Adejoke Tugbiyele is an extraordinary artist confronting oppression with a generosity of spirit
On 12 August 2017, the historic city of Charlottesville, Virginia, made international news for all the wrong reasons. A rally entitled ‘Unite the Right’ drew a small but fervent clutch of white supremacists, as well as a larger group of counter-protestors. Then the unthinkable happened: one of the racists got behind the wheel of his vehicle and ploughed it into the crowd, killing one person and injuring many others.
Now, imagine that you were an artist asked to show in Charlottesville, about six months later. Imagine, further, that you were (a) black, (b) a woman, (c) the child of immigrants, and (d) gay. What might you want to express? This is the question that faced the Harlem-based artist Adejoke Tugbiyele when she was invited recently to show at Second Street Gallery – just blocks away from the site of last year’s incident. Her response might surprise you. What she really wants to bring to Charlottesville, she says, is love.
To understand that sentiment, it helps to know a little of Tugbiyele’s life story. Though born in America, she spent some of her growing-up years in Nigeria, where she was raised a devout Christian. Over time, her family’s religious commitments came to seem somewhat limiting; among other things, she noticed the church’s disregard for time-honoured Yoruba beliefs and customs, which interested her greatly. She still considers herself religious (she once wished me ‘a grace-filled weekend’), making her somewhat unusual within the ranks of contemporary artists. But her spiritual life has as much curiosity as conviction in it. She is open, she says, to the blessings of all faiths.

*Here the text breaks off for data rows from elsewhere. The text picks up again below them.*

(** * empfindung: perceptual colour difference (Delta E) in CIE L*a*b* space

    A shallow embedding of [lib/colorUtils.js], [lib/DeltaE.js],
    [lib/trigDegreeLib.js] and [lib/ColorError.js].

    The JavaScript code computes on [Number]s.  The embedding is written once,
    over an interface [JSNumber] of the arithmetic the source uses (and
    [JSMath] for the transcendental functions of [Math]), and is read in two
    ways:

    - [Binary64]: IEEE 754 binary64 (Rocq's primitive floats), the numbers the
      program really runs on; every operation rounds, [NaN] exists, and the
      transcendental functions of the host's [Math] object, which ECMAScript
      leaves implementation-approximated, stay parameters;
    - [Exact]: real numbers, the mathematics the formulas are meant to
      compute.

    Validation and the shape of the formulas are proved for every reading at
    once.  What the specification says of the formulas themselves (ranges of
    angles, symmetry, zero distance between identical colours) is proved in
    [Exact]; what it says of rounding and [NaN] is proved in [Binary64].
    Rounding can move a value of [Exact] by an ulp in [Binary64]: see
    [Binary64Facts.labToLch_rounds_up_to_360]. *)

From Stdlib Require Import Floats Uint63 ZArith QArith Reals Qreals.
From Stdlib Require Import String List Bool Lra Lia.
Import ListNotations.

Set Warnings "-inexact-float".

(** ** The numbers of the source *)

Declare Scope js_scope.
Delimit Scope js_scope with js.

(** Arithmetic, comparison and the exactly specified part of [Math].  A
    literal is given by its decimal value; [-128] in the source is read as the
    literal of -128. *)
Class JSNumber (num : Type) : Type := {
  literal : Q -> num;              (* a numeric literal of the source text *)
  add : num -> num -> num;         (* x + y *)
  sub : num -> num -> num;         (* x - y *)
  mul : num -> num -> num;         (* x * y *)
  div : num -> num -> num;         (* x / y *)
  rem : num -> num -> num;         (* x % y : remainder, sign of the dividend *)
  neg : num -> num;                (* -x *)
  lt : num -> num -> bool;         (* x < y *)
  le : num -> num -> bool;         (* x <= y *)
  eq : num -> num -> bool;         (* x === y *)
  Math_sqrt : num -> num;
  Math_abs : num -> num;
  Math_PI : num
}.
Lemma pick_many_queue q : ∀ s,
  rqueue_ s = q →
  (pick_many (length q) s).1 = q ∧ rqueue_ (pick_many (length q) s).2 = [].
Proof.
  induction q as [|c q IH]; intros s Hq; simpl; [done|].
  unfold pick_next. rewrite Hq.
  match goal with |- context [pick_many _ ?s1] =>
    destruct (IH s1 eq_refl) as [H1 H2];
    destruct (pick_many (length q) s1) as [l s2] end.
  simpl in *. by subst l.
Qed.

Lemma pick_many_reachable n : ∀ s,
  reachable type_of s → reachable type_of (pick_many n s).2.
Proof.
  induction n as [|n IH]; intros s Hr; simpl; [done|].
  pose proof (reach_pick_next type_of s Hr) as Hr1.
  destruct (pick_next type_of s) as [[c|] s1]; simpl in *; [|done].
  specialize (IH s1 Hr1). by destruct (pick_many n s1).
Qed.

(** X1. Dispatch is first in, first out: after the fibers of [cs] were
    awakened in this order, draining the ready queue with [pick_next]
    returns what was queued before, then [cs], in the same order; the
    queue is then empty, the ready counter is back to 0 and the next
    [pick_next] returns null. *)
Theorem pick_next_fifo (cs : list ptr) (s s' : round_robin) :
  reachable type_of s → Forall valid_ptr cs →
  awaken_all cs s = Some s' →
  let r := pick_many (length (rqueue_ s')) s' in
  r.1 = rqueue_ s ++ cs ∧ rqueue_ r.2 = [] ∧ counter_ r.2 = 0 ∧
  has_ready_fibers r.2 = false ∧ (pick_next type_of r.2).1 = None.
Proof.
  intros Hr Hv Ha r.
  destruct (pick_many_queue (rqueue_ s') s' eq_refl) as [H1 H2]. fold r in H1, H2.
  assert (Hr2 : reachable type_of r.2).
  { apply pick_many_reachable. by eapply awaken_all_reachable. }
  destruct (reachable_counter_inv type_of _ Hr2) as (_ & _ & Hc).
  rewrite H2 in Hc. change (counter_ r.2 = 0) in Hc.
  split_and!; try done.
  - rewrite H1. by eapply awaken_all_queue.
  - unfold has_ready_fibers. rewrite Hc. done.
  - unfold pick_next. by rewrite H2.
Qed.

(** X2. The sentinel timer never has more than one wait outstanding:
    [suspend_until] cancels what is pending before it starts a wait, and
    [notify] leaves none. *)
Theorem timer_one_wait (s : round_robin) :
  reachable type_of s → (pending (suspend_timer_ s) ≤ 1)%nat.
Proof.
  induction 1 as [|s ctx s' _ IH Hctx Haw|s _ IH|s t _ IH|s now _ IH]; simpl.
  - lia.
  - revert Haw. unfold awakened. repeat case_bool_decide; try done.
    by intros [= <-].
  - unfold pick_next. by destruct (rqueue_ s).
  - case_bool_decide; simpl; lia.
  - lia.
Qed.

End Facts.

Lemma pick_next_fifo_witness :
  let s' := demo_state in
  (pick_many demo_type_of 3 s').1 = [1; 2; 3]%N.
Proof.
  assert (Hv : Forall valid_ptr [1; 2; 3]%N).
  { repeat constructor; vm_compute; done. }
  apply (pick_next_fifo demo_type_of [1; 2; 3]%N init demo_state
           (reach_init demo_type_of) Hv eq_refl).
Defined.

Lemma timer_one_wait_witness :
  (pending (suspend_timer_
              (suspend_until 7%Z (notify 3%Z (suspend_until 5%Z init)))) ≤ 1)%nat.
Proof.
  apply (timer_one_wait demo_type_of).
  apply reach_suspend_until, reach_notify, reach_suspend_until, reach_init.
Defined.

End SchedulerFacts.

(** ** The echo session ([session] in examples/asio_fibers.cc) *)

Module EchoSession.

(** [boost::system::error_code] as the loop tests it. *)
Inductive error_code :=
| ec_success
| ec_eof
| ec_other (code : Z).

(** One round of socket results: what [async_read_some] completes with
    (error code and the bytes read), and what the [async_write] that
    follows a successful read completes with. *)
Record round := mk_round {
  read_ec : error_code;
  data : string;
  write_ec : error_code
}.

Inductive action :=
| QpsInc                      (* [qps.Inc()] *)
| AsyncWrite (bytes : string) (* [asio::async_write] of [data], [length] bytes *)
| LogWarning                  (* the [catch] block *)
| SockClose                   (* [sock->close()] *)
| HookUnlink                  (* [conn->hook_.unlink()] *)
| NotifyOne                   (* [conn->on_exit->notify_one()] *)
| DeleteConn.                 (* [delete conn] *)

(** How the [for (;;)] loop is left. *)
Inductive loop_exit :=
| by_break                    (* [eof] *)
| by_throw (code : Z)         (* [throw system::system_error(ec)] *)
| suspended.                  (* still waiting for the socket *)

Fixpoint session_loop (script : list round) : list action * loop_exit :=
  match script with
  | [] => ([], suspended)
  | r :: script' =>
      match read_ec r with
      | ec_eof => ([], by_break)
      | ec_other c => ([], by_throw c)
      | ec_success =>
          match write_ec r with
          | ec_eof => ([QpsInc; AsyncWrite (data r)], by_break)
          | ec_other c => ([QpsInc; AsyncWrite (data r)], by_throw c)
          | ec_success =>
              let '(acts, ex) := session_loop script' in
              (QpsInc :: AsyncWrite (data r) :: acts, ex)
          end
      end
  end.

Definition cleanup : list action :=
  [SockClose; HookUnlink; NotifyOne; DeleteConn].

(** [session(conn)]: the actions it performs on the given socket results,
    and whether it has returned. *)
Definition session (script : list round) : list action * bool :=
  match session_loop script with
  | (acts, by_break) => (acts ++ cleanup, true)
  | (acts, by_throw _) => (acts ++ LogWarning :: cleanup, true)
  | (acts, suspended) => (acts, false)
  end.

Definition round_ok (r : round) : Prop :=
  read_ec r = ec_success ∧ write_ec r = ec_success.

#[global] Instance error_code_eq_dec : EqDecision error_code.
Proof. solve_decision. Defined.

#[global] Instance action_eq_dec : EqDecision action.
Proof. solve_decision. Defined.

(** The bytes handed to [async_write], in order. *)
Definition writes (acts : list action) : list string :=
  omap (λ a, match a with AsyncWrite d => Some d | _ => None end) acts.

(** The rounds the loop goes through: up to and including the first one
    that is not clean. *)
Fixpoint consumed (script : list round) : list round :=
  match script with
  | [] => []
  | r :: script' =>
      if decide (round_ok r) then r :: consumed script' else [r]
  end.

Definition successful_reads (script : list round) : list string :=
  data <$> filter (λ r, read_ec r = ec_success) (consumed script).

Lemma session_loop_spec script :
  writes (session_loop script).1 = successful_reads script ∧
  Forall (λ a, a = QpsInc ∨ ∃ d, a = AsyncWrite d) (session_loop script).1 ∧
  length (filter (λ a, a = QpsInc) (session_loop script).1)
    = length (successful_reads script) ∧
  ((session_loop script).2 = suspended ↔ Forall round_ok script).
Proof.
  unfold successful_reads, round_ok.
  induction script as [|[rec d wec] script IH]; simpl.
  { split_and!; try done. }
  destruct IH as (IH1 & IH2 & IH3 & IH4).
  destruct rec; simpl.
  - destruct wec; simpl.
    + destruct (session_loop script) as [acts ex]; simpl in *.
      split_and!.
      * by rewrite IH1.
      * apply Forall_cons; split; [by left|].
        apply Forall_cons; split; [right; by eexists|done].
      * rewrite filter_cons_False by done. by rewrite IH3.
      * rewrite IH4, Forall_cons. simpl. tauto.
    + split_and!; try done.
      * apply Forall_cons; split; [by left|].
        apply Forall_cons; split; [right; by eexists|done].
      * split; [done|]. intros [[_ ?] _]%Forall_cons. done.
    + split_and!; try done.
      * apply Forall_cons; split; [by left|].
        apply Forall_cons; split; [right; by eexists|done].
      * split; [done|]. intros [[_ ?] _]%Forall_cons. done.
  - split_and!; try done.
    split; [done|]. intros [[? _] _]%Forall_cons. done.
  - split_and!; try done.
    split; [done|]. intros [[? _] _]%Forall_cons. done.
Qed.

(** X3. The session echoes and always cleans up: the chunks it writes
    are exactly the chunks it read successfully, in order, one [qps]
    tick each; it returns exactly when some round is not clean (end of
    stream or an error, on the read or on the write), and then, whether
    the loop was left by [break] or by an exception, its last actions are
    closing the socket, unlinking the connection, notifying the server and
    freeing the connection, in this order; while it has not returned it
    does none of these. *)
Theorem session_echoes_then_cleans_up (script : list round) :
  let acts := (session script).1 in
  writes acts = successful_reads script ∧
  length (filter (λ a, a = QpsInc) acts) = length (successful_reads script) ∧
  ((session script).2 = true ↔ ¬ Forall round_ok script) ∧
  ((session script).2 = true →
     ∃ body, acts = body ++ cleanup ∧ Forall (λ a, a ∉ cleanup) body) ∧
  ((session script).2 = false → Forall (λ a, a ∉ cleanup) acts).
Proof.
  destruct (session_loop_spec script) as (H1 & H2 & H3 & H4).
  assert (Hbody : Forall (λ a, a ∉ cleanup) (session_loop script).1).
  { eapply Forall_impl; [exact H2|]. intros a [->|[d ->]];
      unfold cleanup; rewrite !elem_of_cons, elem_of_nil; intuition discriminate. }
  assert (Hw : ∀ l1 l2, writes (l1 ++ l2) = writes l1 ++ writes l2).
  { intros. unfold writes. apply omap_app. }
  unfold session. destruct (session_loop script) as [acts ex]; simpl in *.
  destruct ex; simpl.
  - split_and!.
    + by rewrite Hw, app_nil_r.
    + rewrite filter_app, length_app. simpl. lia.
    + split; [|done]. intros _ Hall. apply H4 in Hall. done.
    + intros _. by exists acts.
    + done.
  - split_and!.
    + by rewrite Hw, app_nil_r.
    + rewrite filter_app, length_app. simpl. lia.
    + split; [|done]. intros _ Hall. apply H4 in Hall. done.
    + intros _. exists (acts ++ [LogWarning]). split.
      * by rewrite <- app_assoc.
      * apply Forall_app. split; [done|]. apply Forall_singleton.
        unfold cleanup; rewrite !elem_of_cons, elem_of_nil; intuition discriminate.
    + done.
  - split_and!; try done.
    split; [done|]. intros Hn. destruct Hn. by apply H4.
Qed.

End EchoSession.

(** ** [VarzMapCount]: what a sequence of updates adds up to *)

Module VarzFacts.
Import Varz.

Lemma wrap_long_range z : - 2 ^ 63 ≤ wrap_long z < 2 ^ 63.
Proof.
  unfold wrap_long. pose proof (Z.mod_pos_bound (z + 2 ^ 63) (2 ^ 64)). lia.
Qed.

Lemma wrap_long_small z : - 2 ^ 63 ≤ z < 2 ^ 63 → wrap_long z = z.
Proof. intros. unfold wrap_long. rewrite Z.mod_small; lia. Qed.

Lemma wrap_long_add_l a d : wrap_long (wrap_long a + d) = wrap_long (a + d).
Proof.
  unfold wrap_long. f_equal.
  replace ((a + 2 ^ 63) mod 2 ^ 64 - 2 ^ 63 + d + 2 ^ 63)
    with ((a + 2 ^ 63) mod 2 ^ 64 + d) by lia.
  rewrite Zplus_mod_idemp_l. f_equal. lia.
Qed.

(** What one [IncBy] does to the entry of any key. *)
Lemma IncBy_lookup key delta (m : gmap string Z) k :
  IncBy key delta m !! k =
  if decide (key ≠ EmptyString ∧ delta ≠ 0 ∧ key = k)
  then Some (wrap_long (default 0 (m !! k) + delta))
  else m !! k.
Proof.
  unfold IncBy, FindOrInsert.
  destruct (decide (key = EmptyString)) as [-> |Hk].
  { by rewrite decide_False by tauto. }
  destruct (decide (delta = 0)) as [-> |Hd].
  { by rewrite decide_False by tauto. }
  destruct (decide (key = k)) as [-> |Hne].
  - rewrite decide_True by done. rewrite lookup_alter_eq.
    destruct (m !! k) eqn:E; simpl.
    + by rewrite E.
    + by rewrite lookup_insert_eq.
  - rewrite decide_False by tauto. rewrite lookup_alter_ne by done.
    destruct (m !! key); [done|]. by rewrite lookup_insert_ne.
Qed.
(** The world of a [/scrape] request in which every call works and
    [captcha] tells how many elements the captcha selectors match. *)
Definition smooth_request (captcha : nat) (after_captcha : str) : Api.env :=
  Api.Env None (fun _ => None) (fun _ => Ok captcha) (Ok after_captcha)
    (fun _ _ => Ok 0%nat) (fun _ _ => Ok []) (fun _ => Ok 0%nat)
    (fun _ _ => Ok None) (lit "https://shopee.tw/product").

(** The browser of the request was launched. *)
Definition launched (e : Api.env) : Prop :=
  Api.step e Api.AsyncPlaywright = None
  /\ Api.step e Api.ExtensionLoad = None
  /\ Api.step e Api.LaunchPersistentContext = None
  /\ Api.step e Api.NewPage = None
  /\ Api.step e Api.AddInitScript = None
  /\ Api.step e Api.StealthAsync = None.

(** The first call of a sequence that raises, and what it raises. *)
Fixpoint first_raised (answers : list (option exn)) : option exn :=
  match answers with
  | [] => None
  | Some x :: _ => Some x
  | None :: rest => first_raised rest
  end.

(** What keeps the browser of a request from being launched: the first
    of the calls of the launch, in the order of the source, that raises. *)
Definition launch_fault (e : Api.env) : option exn :=
  first_raised
    [Api.step e Api.AsyncPlaywright; Api.step e Api.ExtensionLoad;
     Api.step e Api.LaunchPersistentContext; Api.step e Api.NewPage;
     Api.step e Api.AddInitScript; Api.step e Api.StealthAsync].

(** A captcha selector matched and the page read after the wait shows one
    of the captcha error texts. *)
Definition captcha_failed (e : Api.env) : bool :=
  first_present_guarded (Api.captcha_count e) Api.captcha_selectors
  && match Api.content_after_captcha e with
     | Ok page_content => any_in Api.captcha_error_texts page_content
     | Raise _ => false
     end.
Lemma count_zero (start stop step : Z) :
  0 < step -> stop <= start -> count start stop step = O.
Proof.
  intros Hs Hle. unfold count.
  assert ((stop - start + step - 1) / step <= 0).
  { apply Z.lt_succ_r. apply Z.div_lt_upper_bound; lia. }
  lia.
Qed.

Lemma count_succ (start stop step : Z) :
  0 < step -> start < stop ->
  count start stop step = S (count (start + step) stop step).
Proof.
  intros Hs Hlt. unfold count.
  replace (stop - start + step - 1) with ((stop - (start + step) + step - 1) + 1 * step) by lia.
  rewrite Z.div_add by lia.
  assert (0 <= (stop - (start + step) + step - 1) / step).
  { apply Z.div_pos; lia. }
  rewrite Z2Nat.inj_add by lia. simpl. lia.
Qed.

Lemma range_up_progression (fuel : nat) (cur stop step : Z) :
  0 < step -> stop - cur <= Z.of_nat fuel ->
  range_up fuel cur stop step = progression cur step (count cur stop step).
Proof.
  intros Hs. revert cur.
  induction fuel as [|fuel IH]; intros cur Hf.
  - rewrite count_zero by lia. reflexivity.
  - simpl. destruct (cur <? stop) eqn:E.
    + apply Z.ltb_lt in E.
      rewrite count_succ, progression_cons by lia.
      f_equal. apply IH. lia.
    + apply Z.ltb_ge in E. rewrite count_zero by lia. reflexivity.
Qed.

This ecumenical attitude lies at the core of Tugbiyele’s art. Her star has been rising of late, as she has developed a complex repertoire of sculptures and dance-based performances. These often feature intricately crafted, oversized masks made from palm fronds, metal drain covers, copper wire and other materials. In performance, she typically holds short brooms like those used in Yoruba divination ceremonies – a means of ritually cleansing a space.
Lately, she has also been collaborating with her partner Sisipho Ndzuzo, a gifted musician from South Africa who plays percussion and sings. Ndzuzo’s lyrical accompaniment in the click-articulated Xhosa language summons a whole world of emotion, of longing and belonging at once.
Tugbiyele’s costumes can be seen alternatively as experimental disguises or assertive self-portraits. Despite the traditional basis of her imagery, much of which derives from Yoruba spiritual precedents, she also goes in for hyper-real touches straight out of a budget science fiction film – LED lighting and silver spray paint. She is interested in the idea of an artificial skin that is literally and figuratively flexible, suggesting the ‘plasticity that marginalised groups often need to acquire for survival within rigid structures’.
She employs the iconography of queer identity, too: one costume she plans for an upcoming performance in South Africa includes a long, black dildo. It’s a complex brew, and a provocative one.
That said, Tugbiyele’s work is not explicitly political, and her views are more humanitarian than they are partisan. ‘I believe poverty often lies at the foundation of hate and discrimination,’ she says. ‘I also believe discourse around race, gender and sexuality are incomplete without considering class and economy.’ Her experience of traversing cultural distance makes her an ideal spokeswoman for this position. Her investment in craft plays a role, too. In her view, each loop of thread or wire in her work is ‘a meditation, a prayer’.
In a starkly divided America, such reverence for hand craftsmanship might be one of the few remaining universals. In a country that doesn’t agree on much, artisanal values find favour on both sides. Brooklyn and Virginia have knitters aplenty. Yes, the style and attitude are different – I’ve yet to meet a Republican ‘yarn bomber’– but across the spectrum there is respect for the work ethic, the care and consideration, and the fundamental human connection that a well-made thing can embody.
In this context, Tugbiyele’s presentation in Charlottesville is not just any emerging artist’s solo show. She has written of her desire to speak in ‘the language of the heart – one we can approach by shifting conversation from physical appearance to shared human values, regardless of identity’. At other places and times, that kind of language may have seemed idealistic. Right now, it seems essential.
In the often-reductive terms of American identity politics, Tugbiyele happens to fit into nearly every category currently facing oppression. If she were angry and embittered, I wouldn’t blame her one bit. Instead, she has crafted an imaginative identity for herself based upon hope, one that transcends the sum of her parts. There is a generosity of spirit in this that is in short supply these days. If Tugbiyele can find that within herself, perhaps we all can do the same.
Language of the Heart is at Second Street Gallery, Charlottesville, USA, 2 February to 23 March.